El Congreso del Estado de Campeche aprobó la reforma a la Ley de Expropiaciones impulsada por la Gobernadora Layda Sansores, con la que el Gobierno estatal podrá expropiar y ocupar terrenos particulares declarados de utilidad pública.
La declaratoria deberá publicarse en el Periódico Oficial y notificarse al propietario. En caso de no lograr el contacto, se hará una segunda notificación en un plazo de cinco días hábiles.
Los dueños contarán solo con cinco días para interponer recursos legales, y tras ello, la Secretaría de Gobierno o la Secretaría de Desarrollo Urbanopodrán ejecutar de inmediato la ocupación y obras.
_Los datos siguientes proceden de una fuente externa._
(** X9.  The vault adapter filters by address in two ways.  [getPositions]
    keeps a protocol token when one of the requested addresses equals its
    address up to the case of the hex digits; the callback of
    [getTotalValueLocked] keeps it only when the requested addresses include
    its address letter for letter, and otherwise returns [undefined] without
    a lookup or a contract read.  A token requested in another spelling is
    thus visited by [getPositions] and dropped by [getTotalValueLocked]. *)
Theorem vault_address_filters_differ
    (this_buildMetadata : M Metadata)
    (totalAssets : string -> option Z -> Outcome Z)
    (requested : list string) (blockNumber : option Z)
    (tokens : list Erc20Metadata) (token : Erc20Metadata) (s : AdapterState) :
  (In token (Vault.filterTokens (Some requested) tokens) <->
   In token tokens /\
   exists a, In a requested /\ same_address (address token) a = true) /\
  (~ In (address token) requested ->
   VaultTvl.tvlTask this_buildMetadata totalAssets (Some requested)
     blockNumber token s = (Ok None, s)) /\
  (In (address token) requested ->
   VaultTvl.tvlTask this_buildMetadata totalAssets (Some requested)
     blockNumber token s
   = VaultTvl.tvlTask this_buildMetadata totalAssets None
       blockNumber token s).
Proof.
  split; [apply filterTokens_In |]. split.
  - intros Hn. unfold VaultTvl.tvlTask.
    destruct (VaultTvl.excluded (Some requested) token) eqn:E;
      [reflexivity |].
    apply excluded_false in E. contradiction.
  - intros Hin. unfold VaultTvl.tvlTask.
    rewrite (proj2 (excluded_false requested token) Hin). reflexivity.
Qed.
La oposición y los sectores conservadores reaccionaron de inmediato: temen que la medida pueda aplicarse contra el exgobernador y actual senador del PRI, Alejandro “Alito” Moreno, famoso por acumular propiedades de lujo en Campeche mientras hundía al estado en deudas históricas.
Lo cierto es que esta reforma busca agilizar proyectos de infraestructura, movilidad y desarrollo urbano, evitando que intereses privados frenen obras estratégicas para el Pueblo.
Con la aprobación de esta iniciativa, Campeche se coloca en el centro del debate nacional sobre la utilidad pública vs los privilegios privados. Mientras los críticos hablan de “riesgos jurídicos”, el mensaje es claro: los tiempos del saqueo terminaron.